El Kirios calienta la voz en la cabina de grabación, se mueve de lado a lado y hace sonidos guturales. Dreela dice que Kirios tiene inflamadas las amígdalas y para cuidar la voz no fue a trabajar hoy.
Mientras Sammy continúa arreglando la pista, Diego propone poner esto aquí, aquello allá, darle volumen a tal instrumento…toma decisiones y propone, como todo un experto,
—Es empírico, es como cuando tú manejas moto y sabes cómo le suena todo, sabés cuando algo está mal porque aprendés a conocerlo, así es la música también —dice Diego. Frank continúa calentando, ha estado un poco callado, tal vez ansioso, acepta sin oponerse a las propuestas de Diego para la canción.
—Sammy, necesito que ese tema nos garantice un Grammy —Dice Diego sonriente mirando a Sammy.
—Por supuesto —contesta Sammy con una sonrisa.
Después de muchas idas y vueltas en las rutas del Mio, estamos en la terminal de Menga, la estación más grande del norte. Los pasillos se ven un poco solitarios. Diego y Frank llevan el bafle expuesto, no intentan disimular que son cantantes.
—Los vigilantes ya no cogen lucha con nosotros. Si nos quitan el parlante saben que igual vamos a volver porque este es nuestro medio de ganarnos la vida.
La Policía les ha decomisado tres bafles. Cada uno les cuesta ciento ochenta mil pesos. Si a Frank y a Diego solo les interesara recoger monedas, más que sonar bien, lo podrían hacer igual que muchos otros cantantes de buses, con un bafle pequeño, sin invertir más.
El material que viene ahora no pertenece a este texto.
Inductive rpc_request :=
  | RpcHealth
  | RpcStatus
  | RpcValidators (height page per_page : option Z)
  | RpcBlock (height : option Z)
  | RpcConsensusParams (height : option Z)
  | RpcCommit (height : option Z)
  | RpcBlockResults (height : option Z)
  | RpcTx (hash : bytes) (prove : bool)
  | RpcTxSearch (query : string) (prove : bool) (page per_page : option Z) (order_by : string)
  | RpcBlockSearch (query : string) (page per_page : option Z) (order_by : string)
  | RpcBroadcastTxCommit (tx : bytes)
  | RpcBroadcastTxSync (tx : bytes)
  | RpcBroadcastTxAsync (tx : bytes)
  | RpcABCIQuery (path : string) (data : bytes) (height : Z) (prove : bool)
  | RpcABCIInfo
  | RpcAdvanceBlocks (num_blocks : Z)
  | RpcSetSigningStatus (private_key_address status : string)
  | RpcAdvanceTime (duration_in_seconds : Z)
  | RpcCauseDoubleSign (private_key_address : string)
  | RpcCauseLightClientAttack (private_key_address misbehaviour_type : string).

Inductive rpc_response :=
  | AnsEmpty
  | AnsStatus (r : ResultStatus)
  | AnsValidators (r : ResultValidators)
  | AnsBlock (r : ResultBlock)
  | AnsConsensusParams (r : ResultConsensusParams)
  | AnsCommit (r : ResultCommit)
  | AnsBlockResults (r : ResultBlockResults)
  | AnsTx (r : ResultTx)
  | AnsTxSearch (r : ResultTxSearch)
  | AnsBlockSearch (r : ResultBlockSearch)
  | AnsBroadcastTx (r : ResultBroadcastTx)
  | AnsBroadcastTxCommit (r : ResultBroadcastTxCommit)
  | AnsABCIQuery (r : ResponseQuery)
  | AnsABCIInfo (r : ResponseInfo)
  | AnsSigningStatus (r : gmap string bool)
  | AnsTime (t : Z).

(** The info, search and ABCI routes. *)
Definition is_query (r : rpc_request) : bool :=
  match r with
  | RpcBroadcastTxSync _ | RpcBroadcastTxAsync _ | RpcAdvanceBlocks _ | RpcSetSigningStatus _ _
  | RpcAdvanceTime _ | RpcCauseDoubleSign _ | RpcCauseLightClientAttack _ _ => false
  | _ => true
  end.

Context {CO : CometOps} {EN : Env} {RO : RpcOps} {ST TH : Type}.
Context {SO : StorageOps ST} {TO : TimeHandlerOps TH}.

Definition answer {A} (f : A → rpc_response) (m : M (Sys ST TH) A) : M (Sys ST TH) rpc_response :=
  r ← m; mret (f r).
Definition empty (_ : unit) : rpc_response := AnsEmpty.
—No nos consideramos cantantes de buses. Trabajamos ahí porque es el medio por el que ahora nos toca ganarnos la vida, pero antes que eso somos artistas con la capacidad de escribir nuestras letras y hacer cosas que nos diferencien. Estamos tratando y vamos a salir de los buses. —dice Diego con tanta firmeza que me convence de que lo lograrán.
Son casi las 7 de la noche. El Kirios y Jay Dreela han terminado de grabar y Sammy tiene la canción lista. La escuchamos. Se oye como un éxito comercial que podría sonar en algunas estaciones musicales de Cali. Todos estamos contentos con el resultado.
Afuera ha oscurecido. Salimos. Frank le dice a Diego que se quedó sin plata, que le va a tocar irse a trabajar a esa hora. Dice que está cansado, que no quiere trabajar más en los buses, agacha la cabeza, se le nota pesaroso. Kirios pagó esta vez los doscientos mil que costó la grabación y se quedó sin un peso.
Esta noche El Kirios y Jay Dreela no llevan dinero en sus bolsillos, en remplazo llevan grabada la canción número ocho de su futuro álbum.

Glosario:
Blanquiado: Condición en que quedan después de no recibir monedas en los buses. Ej: “Me blanquié en este bus”.
Chirrete: Término desdeñoso para referirse al trabajo de los compañeros. Siempre se usa en tono de broma. Ej: “Todos estos son unos chirretes”
Dame arrastre (se usa también dame despegue o dame vida): Petición de ayuda. Cuando un cantante no tiene bafle para trabajar le pide a otro, que sí tenga, unírsele para cantar. Ej “dame arrastre que se me descargó el bafle”.
Pegao: Estado de pasar mucho tiempo sin poder subirse a trabajar a un bus. Ej: “Estamos pegaos hace más de media hora”
Perla negra: Bus con pocos pasajeros, casi vacío. Ej: “Allá viene un Perla Negra, en ese bus asustan”.
Quemao: Bus que acaban de trabajar. Ej: “Ese bus ya viene quemao”
Rayolear: Acción de abordar un bus tras otro, sin tener que esperar muchos turnos para abordar bus. Ej: “Andamos con buena suerte, rayoleando”.
Tey quirisi: pronunciación callejera de Take it easy (tómalo con calma). Ej. “Tey quirisi brother que ya le llega su turno”.